### Task instructions
All that should come back is the lines of the data below from the one containing "(** * LinkedIn" to the one containing "From Stdlib Require String.", inclusive, exactly as they stand.

### Data for this task

....

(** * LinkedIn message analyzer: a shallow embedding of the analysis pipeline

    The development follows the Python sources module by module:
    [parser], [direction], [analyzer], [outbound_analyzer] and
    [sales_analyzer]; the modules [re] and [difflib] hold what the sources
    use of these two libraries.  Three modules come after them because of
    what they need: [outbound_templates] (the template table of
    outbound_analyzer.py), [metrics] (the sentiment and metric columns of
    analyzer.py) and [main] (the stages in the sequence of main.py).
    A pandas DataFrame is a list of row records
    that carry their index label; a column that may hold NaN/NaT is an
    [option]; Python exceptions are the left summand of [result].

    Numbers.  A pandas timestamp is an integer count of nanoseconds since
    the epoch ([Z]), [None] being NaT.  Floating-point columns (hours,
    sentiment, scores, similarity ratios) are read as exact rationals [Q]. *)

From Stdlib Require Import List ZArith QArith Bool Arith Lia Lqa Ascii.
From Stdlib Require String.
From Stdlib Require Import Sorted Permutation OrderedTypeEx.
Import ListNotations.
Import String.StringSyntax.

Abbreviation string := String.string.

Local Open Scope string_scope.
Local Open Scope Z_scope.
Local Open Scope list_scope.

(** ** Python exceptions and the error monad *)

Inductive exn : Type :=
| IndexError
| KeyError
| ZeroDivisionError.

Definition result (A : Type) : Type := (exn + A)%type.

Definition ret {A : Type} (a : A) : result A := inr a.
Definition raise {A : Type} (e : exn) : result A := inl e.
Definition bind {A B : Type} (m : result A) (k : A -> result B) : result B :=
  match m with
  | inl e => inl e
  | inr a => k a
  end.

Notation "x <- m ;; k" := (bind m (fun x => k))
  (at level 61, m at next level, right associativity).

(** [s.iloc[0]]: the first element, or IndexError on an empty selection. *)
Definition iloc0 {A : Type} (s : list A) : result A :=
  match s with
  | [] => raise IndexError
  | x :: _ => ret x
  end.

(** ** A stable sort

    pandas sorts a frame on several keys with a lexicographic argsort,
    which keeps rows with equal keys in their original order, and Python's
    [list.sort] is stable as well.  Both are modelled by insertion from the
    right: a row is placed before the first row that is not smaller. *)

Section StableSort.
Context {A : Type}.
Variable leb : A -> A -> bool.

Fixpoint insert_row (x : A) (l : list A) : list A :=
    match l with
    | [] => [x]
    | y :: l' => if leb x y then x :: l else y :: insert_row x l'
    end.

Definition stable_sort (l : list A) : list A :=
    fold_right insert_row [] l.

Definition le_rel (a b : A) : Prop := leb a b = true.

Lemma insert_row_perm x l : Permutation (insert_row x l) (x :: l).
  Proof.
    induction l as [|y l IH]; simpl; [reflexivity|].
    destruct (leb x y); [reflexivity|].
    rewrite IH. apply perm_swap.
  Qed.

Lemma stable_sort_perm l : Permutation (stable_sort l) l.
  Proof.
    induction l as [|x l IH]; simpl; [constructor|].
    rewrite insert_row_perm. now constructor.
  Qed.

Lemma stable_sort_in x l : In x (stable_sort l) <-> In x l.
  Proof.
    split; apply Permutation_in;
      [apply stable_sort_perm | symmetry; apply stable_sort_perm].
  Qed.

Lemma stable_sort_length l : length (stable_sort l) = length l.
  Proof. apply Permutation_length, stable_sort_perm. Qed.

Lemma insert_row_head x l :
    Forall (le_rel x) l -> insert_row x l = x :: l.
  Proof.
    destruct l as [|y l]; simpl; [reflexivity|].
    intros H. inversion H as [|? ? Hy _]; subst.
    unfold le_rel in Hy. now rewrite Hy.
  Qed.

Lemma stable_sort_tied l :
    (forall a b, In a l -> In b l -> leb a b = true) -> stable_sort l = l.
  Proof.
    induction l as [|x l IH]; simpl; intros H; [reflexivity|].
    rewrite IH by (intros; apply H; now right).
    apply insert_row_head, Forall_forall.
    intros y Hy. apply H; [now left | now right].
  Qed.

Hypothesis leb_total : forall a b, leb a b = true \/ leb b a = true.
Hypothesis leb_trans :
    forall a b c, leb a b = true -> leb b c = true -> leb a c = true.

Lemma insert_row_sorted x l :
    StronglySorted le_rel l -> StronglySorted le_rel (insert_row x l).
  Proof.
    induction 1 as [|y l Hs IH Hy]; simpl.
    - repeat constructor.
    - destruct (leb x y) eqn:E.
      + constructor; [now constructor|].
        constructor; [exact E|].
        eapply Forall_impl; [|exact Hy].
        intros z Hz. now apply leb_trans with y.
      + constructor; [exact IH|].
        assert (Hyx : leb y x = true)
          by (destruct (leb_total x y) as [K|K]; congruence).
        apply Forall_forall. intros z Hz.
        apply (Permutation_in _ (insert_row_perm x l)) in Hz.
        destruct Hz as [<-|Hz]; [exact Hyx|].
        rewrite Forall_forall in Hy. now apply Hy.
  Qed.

....

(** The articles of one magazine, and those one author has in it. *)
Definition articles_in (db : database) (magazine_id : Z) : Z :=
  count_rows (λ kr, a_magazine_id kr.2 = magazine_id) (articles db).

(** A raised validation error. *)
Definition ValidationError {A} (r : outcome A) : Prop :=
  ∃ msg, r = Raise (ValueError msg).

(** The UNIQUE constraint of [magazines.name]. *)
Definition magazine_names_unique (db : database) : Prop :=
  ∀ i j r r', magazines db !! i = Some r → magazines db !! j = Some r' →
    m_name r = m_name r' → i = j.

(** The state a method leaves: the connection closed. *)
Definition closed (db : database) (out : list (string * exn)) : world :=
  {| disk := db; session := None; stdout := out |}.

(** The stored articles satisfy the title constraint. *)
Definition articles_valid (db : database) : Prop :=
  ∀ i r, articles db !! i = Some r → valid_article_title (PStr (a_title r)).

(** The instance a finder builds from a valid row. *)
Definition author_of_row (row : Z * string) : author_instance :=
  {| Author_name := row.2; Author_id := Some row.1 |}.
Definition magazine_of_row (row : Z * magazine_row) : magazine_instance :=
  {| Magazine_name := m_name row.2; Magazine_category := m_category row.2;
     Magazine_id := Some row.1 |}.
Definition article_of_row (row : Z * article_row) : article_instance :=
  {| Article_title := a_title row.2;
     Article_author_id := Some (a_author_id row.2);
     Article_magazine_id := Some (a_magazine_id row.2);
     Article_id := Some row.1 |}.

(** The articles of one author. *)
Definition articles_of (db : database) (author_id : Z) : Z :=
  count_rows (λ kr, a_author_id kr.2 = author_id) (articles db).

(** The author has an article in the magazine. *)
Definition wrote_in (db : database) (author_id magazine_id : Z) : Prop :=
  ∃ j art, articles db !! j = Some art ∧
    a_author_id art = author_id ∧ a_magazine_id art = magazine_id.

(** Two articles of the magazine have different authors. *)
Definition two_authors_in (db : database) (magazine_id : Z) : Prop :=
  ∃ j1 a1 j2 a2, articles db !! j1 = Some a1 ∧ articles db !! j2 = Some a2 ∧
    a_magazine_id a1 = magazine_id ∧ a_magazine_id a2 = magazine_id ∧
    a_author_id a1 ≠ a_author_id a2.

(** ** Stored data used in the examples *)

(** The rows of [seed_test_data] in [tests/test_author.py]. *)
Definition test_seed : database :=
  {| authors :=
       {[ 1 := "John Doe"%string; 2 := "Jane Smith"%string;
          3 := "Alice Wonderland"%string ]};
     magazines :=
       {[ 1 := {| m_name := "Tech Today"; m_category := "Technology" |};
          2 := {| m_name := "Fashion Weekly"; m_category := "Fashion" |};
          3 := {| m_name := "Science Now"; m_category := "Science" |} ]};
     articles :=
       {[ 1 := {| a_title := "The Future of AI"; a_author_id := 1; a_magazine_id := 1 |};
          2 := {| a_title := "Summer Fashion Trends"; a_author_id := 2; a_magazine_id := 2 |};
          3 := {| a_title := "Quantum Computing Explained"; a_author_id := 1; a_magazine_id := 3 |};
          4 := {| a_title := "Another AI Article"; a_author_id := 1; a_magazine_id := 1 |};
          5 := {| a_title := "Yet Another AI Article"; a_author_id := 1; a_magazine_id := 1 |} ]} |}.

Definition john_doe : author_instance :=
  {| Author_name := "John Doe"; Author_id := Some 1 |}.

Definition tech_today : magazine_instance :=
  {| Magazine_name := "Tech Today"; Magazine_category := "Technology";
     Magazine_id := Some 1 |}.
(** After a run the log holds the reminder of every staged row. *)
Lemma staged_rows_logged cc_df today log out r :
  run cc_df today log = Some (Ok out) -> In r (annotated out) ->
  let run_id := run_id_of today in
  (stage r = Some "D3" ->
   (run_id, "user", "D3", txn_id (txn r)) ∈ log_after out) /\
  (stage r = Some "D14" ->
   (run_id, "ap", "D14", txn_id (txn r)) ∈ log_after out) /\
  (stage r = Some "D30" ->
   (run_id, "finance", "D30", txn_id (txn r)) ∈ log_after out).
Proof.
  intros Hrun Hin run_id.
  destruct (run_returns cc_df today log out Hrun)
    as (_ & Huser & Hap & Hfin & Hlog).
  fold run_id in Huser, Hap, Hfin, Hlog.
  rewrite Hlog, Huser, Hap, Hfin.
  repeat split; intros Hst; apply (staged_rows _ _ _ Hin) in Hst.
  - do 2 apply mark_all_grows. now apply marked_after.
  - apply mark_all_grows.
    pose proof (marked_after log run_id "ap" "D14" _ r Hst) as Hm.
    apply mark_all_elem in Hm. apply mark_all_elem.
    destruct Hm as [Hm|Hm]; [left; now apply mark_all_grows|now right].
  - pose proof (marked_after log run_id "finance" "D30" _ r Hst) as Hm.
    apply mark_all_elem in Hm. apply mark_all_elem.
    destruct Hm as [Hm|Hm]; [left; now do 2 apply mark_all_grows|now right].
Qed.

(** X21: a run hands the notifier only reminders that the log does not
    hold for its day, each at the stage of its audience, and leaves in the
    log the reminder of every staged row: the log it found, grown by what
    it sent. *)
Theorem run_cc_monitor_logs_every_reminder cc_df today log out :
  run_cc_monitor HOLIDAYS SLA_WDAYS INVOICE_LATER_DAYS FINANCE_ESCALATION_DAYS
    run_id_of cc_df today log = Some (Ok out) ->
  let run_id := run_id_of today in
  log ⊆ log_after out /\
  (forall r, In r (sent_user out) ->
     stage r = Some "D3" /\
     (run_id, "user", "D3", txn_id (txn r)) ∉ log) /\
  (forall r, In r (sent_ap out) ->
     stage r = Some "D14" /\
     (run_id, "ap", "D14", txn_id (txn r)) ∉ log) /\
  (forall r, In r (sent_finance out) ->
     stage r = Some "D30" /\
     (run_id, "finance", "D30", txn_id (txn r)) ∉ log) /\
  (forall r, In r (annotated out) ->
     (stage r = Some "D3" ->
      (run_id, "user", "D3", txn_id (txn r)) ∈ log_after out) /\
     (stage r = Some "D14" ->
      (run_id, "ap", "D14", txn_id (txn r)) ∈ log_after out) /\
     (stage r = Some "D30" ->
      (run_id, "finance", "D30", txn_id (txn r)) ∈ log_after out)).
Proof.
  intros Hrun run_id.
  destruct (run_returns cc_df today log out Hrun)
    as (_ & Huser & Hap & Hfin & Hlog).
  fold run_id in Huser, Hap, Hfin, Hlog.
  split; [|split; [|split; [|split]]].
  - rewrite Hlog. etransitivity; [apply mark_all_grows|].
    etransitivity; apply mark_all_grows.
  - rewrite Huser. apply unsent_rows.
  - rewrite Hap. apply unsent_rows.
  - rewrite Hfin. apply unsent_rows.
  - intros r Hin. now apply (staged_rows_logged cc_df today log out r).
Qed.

....

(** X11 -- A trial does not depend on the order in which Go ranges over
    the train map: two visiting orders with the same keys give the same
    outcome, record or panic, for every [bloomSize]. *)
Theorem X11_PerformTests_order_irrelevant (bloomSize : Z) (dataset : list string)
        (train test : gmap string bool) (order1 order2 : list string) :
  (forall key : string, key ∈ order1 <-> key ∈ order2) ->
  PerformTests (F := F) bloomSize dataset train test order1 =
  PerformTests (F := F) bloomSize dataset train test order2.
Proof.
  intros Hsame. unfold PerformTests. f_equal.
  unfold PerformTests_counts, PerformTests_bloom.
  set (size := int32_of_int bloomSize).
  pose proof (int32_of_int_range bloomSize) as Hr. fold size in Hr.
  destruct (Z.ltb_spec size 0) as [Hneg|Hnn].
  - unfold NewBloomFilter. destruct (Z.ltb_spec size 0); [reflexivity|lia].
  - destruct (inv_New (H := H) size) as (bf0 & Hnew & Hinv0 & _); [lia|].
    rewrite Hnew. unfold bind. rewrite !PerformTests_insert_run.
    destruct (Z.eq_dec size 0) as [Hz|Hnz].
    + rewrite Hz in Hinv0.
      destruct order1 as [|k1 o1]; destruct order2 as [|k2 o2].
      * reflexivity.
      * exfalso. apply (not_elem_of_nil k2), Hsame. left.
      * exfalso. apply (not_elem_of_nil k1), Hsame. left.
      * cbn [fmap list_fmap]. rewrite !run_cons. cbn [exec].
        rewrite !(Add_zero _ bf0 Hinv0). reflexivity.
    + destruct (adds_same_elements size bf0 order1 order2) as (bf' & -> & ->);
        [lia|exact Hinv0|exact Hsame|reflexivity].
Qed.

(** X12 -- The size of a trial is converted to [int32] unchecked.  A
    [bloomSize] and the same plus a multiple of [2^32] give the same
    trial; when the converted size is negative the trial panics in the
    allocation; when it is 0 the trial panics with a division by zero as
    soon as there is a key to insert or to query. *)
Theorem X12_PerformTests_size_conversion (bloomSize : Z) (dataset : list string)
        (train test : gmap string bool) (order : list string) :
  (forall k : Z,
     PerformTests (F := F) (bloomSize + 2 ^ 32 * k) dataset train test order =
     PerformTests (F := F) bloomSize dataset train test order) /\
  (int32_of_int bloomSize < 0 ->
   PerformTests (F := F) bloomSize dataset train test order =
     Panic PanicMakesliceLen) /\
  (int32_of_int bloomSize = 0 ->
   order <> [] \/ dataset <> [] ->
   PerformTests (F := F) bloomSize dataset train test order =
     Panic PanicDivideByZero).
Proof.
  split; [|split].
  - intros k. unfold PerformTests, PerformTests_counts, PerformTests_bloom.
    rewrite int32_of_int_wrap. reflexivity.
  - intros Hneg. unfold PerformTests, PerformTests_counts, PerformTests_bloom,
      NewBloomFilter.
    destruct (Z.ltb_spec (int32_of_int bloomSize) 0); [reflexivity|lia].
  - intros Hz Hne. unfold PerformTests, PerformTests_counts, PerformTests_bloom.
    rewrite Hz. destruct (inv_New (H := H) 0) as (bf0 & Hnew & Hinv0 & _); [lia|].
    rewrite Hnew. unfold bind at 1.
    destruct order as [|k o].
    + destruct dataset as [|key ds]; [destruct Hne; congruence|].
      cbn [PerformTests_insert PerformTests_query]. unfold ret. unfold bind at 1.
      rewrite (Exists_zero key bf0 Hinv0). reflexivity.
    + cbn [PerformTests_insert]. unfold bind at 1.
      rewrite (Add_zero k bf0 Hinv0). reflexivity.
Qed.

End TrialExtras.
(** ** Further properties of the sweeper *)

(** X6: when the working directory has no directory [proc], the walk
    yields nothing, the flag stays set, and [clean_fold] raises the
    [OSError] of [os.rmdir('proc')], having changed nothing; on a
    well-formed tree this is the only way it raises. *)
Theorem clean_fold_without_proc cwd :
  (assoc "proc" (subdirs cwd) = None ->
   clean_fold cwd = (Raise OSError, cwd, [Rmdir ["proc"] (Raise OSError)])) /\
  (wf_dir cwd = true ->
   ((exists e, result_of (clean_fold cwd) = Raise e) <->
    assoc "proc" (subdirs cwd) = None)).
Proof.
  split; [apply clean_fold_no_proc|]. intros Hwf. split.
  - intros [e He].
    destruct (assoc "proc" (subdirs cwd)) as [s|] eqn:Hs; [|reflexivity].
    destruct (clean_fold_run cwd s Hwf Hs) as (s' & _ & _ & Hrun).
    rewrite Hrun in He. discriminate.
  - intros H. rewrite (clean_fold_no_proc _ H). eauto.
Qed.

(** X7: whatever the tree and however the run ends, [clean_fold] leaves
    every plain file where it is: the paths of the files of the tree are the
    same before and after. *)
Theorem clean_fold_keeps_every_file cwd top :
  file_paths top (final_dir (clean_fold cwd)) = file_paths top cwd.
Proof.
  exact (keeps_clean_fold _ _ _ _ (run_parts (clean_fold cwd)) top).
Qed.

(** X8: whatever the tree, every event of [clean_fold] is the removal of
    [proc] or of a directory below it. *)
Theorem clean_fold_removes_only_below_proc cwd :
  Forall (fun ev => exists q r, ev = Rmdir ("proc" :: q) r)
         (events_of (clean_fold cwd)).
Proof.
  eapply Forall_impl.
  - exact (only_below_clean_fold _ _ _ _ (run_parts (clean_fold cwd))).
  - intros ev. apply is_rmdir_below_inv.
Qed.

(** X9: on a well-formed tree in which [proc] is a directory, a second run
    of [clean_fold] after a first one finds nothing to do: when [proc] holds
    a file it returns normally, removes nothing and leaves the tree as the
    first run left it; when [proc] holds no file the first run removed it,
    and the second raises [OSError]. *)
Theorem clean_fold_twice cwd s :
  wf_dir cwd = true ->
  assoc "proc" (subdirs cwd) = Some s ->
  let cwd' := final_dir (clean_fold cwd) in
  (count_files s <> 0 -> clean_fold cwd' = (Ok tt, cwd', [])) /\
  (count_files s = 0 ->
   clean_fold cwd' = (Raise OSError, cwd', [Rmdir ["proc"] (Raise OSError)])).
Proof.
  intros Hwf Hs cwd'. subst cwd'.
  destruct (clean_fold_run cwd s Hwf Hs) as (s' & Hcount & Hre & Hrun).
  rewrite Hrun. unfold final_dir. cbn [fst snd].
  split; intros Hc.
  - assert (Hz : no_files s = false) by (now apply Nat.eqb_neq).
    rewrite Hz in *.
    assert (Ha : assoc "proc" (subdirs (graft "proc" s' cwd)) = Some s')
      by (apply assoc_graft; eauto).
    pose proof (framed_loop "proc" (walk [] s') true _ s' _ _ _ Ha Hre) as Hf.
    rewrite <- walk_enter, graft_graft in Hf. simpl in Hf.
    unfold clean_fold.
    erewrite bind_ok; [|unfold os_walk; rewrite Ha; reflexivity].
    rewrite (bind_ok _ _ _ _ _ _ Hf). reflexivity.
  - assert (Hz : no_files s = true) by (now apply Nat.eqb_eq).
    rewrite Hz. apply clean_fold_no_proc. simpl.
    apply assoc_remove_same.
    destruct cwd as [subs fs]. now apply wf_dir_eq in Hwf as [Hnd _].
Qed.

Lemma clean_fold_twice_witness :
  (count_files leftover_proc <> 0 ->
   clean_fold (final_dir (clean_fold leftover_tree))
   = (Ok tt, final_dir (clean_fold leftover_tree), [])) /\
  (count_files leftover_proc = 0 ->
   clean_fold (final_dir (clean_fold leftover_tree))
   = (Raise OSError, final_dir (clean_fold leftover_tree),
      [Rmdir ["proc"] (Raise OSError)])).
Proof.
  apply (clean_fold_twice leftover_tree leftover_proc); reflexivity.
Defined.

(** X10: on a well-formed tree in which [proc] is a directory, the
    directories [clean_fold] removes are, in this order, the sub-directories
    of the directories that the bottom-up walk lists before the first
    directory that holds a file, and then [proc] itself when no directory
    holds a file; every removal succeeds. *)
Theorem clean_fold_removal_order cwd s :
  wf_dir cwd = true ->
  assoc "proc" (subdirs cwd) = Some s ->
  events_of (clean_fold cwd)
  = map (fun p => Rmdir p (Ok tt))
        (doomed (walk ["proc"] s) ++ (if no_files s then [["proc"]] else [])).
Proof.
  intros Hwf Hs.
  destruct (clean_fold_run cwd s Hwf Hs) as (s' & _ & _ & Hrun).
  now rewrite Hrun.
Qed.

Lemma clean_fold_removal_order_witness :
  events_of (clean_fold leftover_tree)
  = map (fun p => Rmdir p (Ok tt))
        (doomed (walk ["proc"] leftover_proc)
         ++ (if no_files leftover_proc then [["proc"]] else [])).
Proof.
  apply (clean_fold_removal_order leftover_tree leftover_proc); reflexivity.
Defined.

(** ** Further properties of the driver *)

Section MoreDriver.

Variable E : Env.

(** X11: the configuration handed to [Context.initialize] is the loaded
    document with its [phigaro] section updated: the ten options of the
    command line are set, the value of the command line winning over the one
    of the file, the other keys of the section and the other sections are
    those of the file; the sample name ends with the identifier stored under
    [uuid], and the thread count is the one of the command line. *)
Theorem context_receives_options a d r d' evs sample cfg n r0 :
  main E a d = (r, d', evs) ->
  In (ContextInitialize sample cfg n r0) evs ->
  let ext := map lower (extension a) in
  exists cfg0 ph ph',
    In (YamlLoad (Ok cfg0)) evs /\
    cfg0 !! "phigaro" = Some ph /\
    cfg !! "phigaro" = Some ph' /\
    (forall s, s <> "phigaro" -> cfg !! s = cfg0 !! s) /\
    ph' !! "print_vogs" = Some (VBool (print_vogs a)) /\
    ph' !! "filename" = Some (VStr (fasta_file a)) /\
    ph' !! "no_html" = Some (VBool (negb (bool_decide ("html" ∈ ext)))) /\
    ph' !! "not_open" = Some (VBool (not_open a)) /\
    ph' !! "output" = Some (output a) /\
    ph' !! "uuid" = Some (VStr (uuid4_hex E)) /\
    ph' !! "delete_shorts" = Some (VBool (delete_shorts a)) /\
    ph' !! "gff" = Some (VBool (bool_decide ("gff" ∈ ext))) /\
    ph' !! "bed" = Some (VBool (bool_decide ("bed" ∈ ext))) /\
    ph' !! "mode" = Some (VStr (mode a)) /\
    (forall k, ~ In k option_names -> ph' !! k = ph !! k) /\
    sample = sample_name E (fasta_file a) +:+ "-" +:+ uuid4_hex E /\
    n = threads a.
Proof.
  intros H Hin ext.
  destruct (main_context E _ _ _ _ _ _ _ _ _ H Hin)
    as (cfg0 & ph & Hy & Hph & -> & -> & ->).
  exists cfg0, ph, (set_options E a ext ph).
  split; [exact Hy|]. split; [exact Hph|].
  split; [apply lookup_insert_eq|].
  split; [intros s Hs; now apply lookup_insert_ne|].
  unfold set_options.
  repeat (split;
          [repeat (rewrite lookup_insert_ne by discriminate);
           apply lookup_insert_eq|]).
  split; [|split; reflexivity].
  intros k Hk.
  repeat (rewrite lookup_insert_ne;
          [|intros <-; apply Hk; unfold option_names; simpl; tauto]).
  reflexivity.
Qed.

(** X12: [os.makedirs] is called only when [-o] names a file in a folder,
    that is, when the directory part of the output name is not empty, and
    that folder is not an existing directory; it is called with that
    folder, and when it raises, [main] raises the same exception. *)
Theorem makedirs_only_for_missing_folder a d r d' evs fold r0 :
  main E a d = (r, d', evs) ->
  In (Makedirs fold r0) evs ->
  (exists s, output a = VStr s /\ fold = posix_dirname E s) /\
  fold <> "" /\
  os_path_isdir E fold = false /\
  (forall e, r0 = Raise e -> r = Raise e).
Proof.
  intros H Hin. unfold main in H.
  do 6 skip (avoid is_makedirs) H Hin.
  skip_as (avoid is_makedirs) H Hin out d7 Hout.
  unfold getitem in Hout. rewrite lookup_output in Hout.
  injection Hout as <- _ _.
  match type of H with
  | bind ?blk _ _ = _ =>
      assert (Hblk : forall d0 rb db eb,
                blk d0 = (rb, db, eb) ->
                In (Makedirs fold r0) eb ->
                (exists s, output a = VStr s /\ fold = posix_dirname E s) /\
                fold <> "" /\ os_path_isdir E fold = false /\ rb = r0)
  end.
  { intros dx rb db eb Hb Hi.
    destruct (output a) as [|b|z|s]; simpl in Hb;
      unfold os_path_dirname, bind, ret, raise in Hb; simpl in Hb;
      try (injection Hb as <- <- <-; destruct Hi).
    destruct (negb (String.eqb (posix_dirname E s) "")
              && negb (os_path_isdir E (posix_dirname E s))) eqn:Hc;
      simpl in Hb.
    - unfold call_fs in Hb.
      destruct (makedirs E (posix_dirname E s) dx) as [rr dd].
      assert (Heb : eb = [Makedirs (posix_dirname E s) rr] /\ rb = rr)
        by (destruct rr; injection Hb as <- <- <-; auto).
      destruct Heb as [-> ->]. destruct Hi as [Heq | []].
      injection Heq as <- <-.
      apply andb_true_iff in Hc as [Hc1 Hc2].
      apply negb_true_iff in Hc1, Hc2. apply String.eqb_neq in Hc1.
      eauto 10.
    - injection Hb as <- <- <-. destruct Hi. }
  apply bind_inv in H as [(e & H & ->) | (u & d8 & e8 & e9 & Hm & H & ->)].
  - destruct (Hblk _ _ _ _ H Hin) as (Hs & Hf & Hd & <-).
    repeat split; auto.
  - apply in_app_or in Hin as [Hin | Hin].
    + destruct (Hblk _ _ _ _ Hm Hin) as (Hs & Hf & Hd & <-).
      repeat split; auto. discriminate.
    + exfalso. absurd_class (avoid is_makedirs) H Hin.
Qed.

....

### Solution below
(** * LinkedIn message analyzer: a shallow embedding of the analysis pipeline

    The development follows the Python sources module by module:
    [parser], [direction], [analyzer], [outbound_analyzer] and
    [sales_analyzer]; the modules [re] and [difflib] hold what the sources
    use of these two libraries.  Three modules come after them because of
    what they need: [outbound_templates] (the template table of
    outbound_analyzer.py), [metrics] (the sentiment and metric columns of
    analyzer.py) and [main] (the stages in the sequence of main.py).
    A pandas DataFrame is a list of row records
    that carry their index label; a column that may hold NaN/NaT is an
    [option]; Python exceptions are the left summand of [result].

    Numbers.  A pandas timestamp is an integer count of nanoseconds since
    the epoch ([Z]), [None] being NaT.  Floating-point columns (hours,
    sentiment, scores, similarity ratios) are read as exact rationals [Q]. *)

From Stdlib Require Import List ZArith QArith Bool Arith Lia Lqa Ascii.
From Stdlib Require String.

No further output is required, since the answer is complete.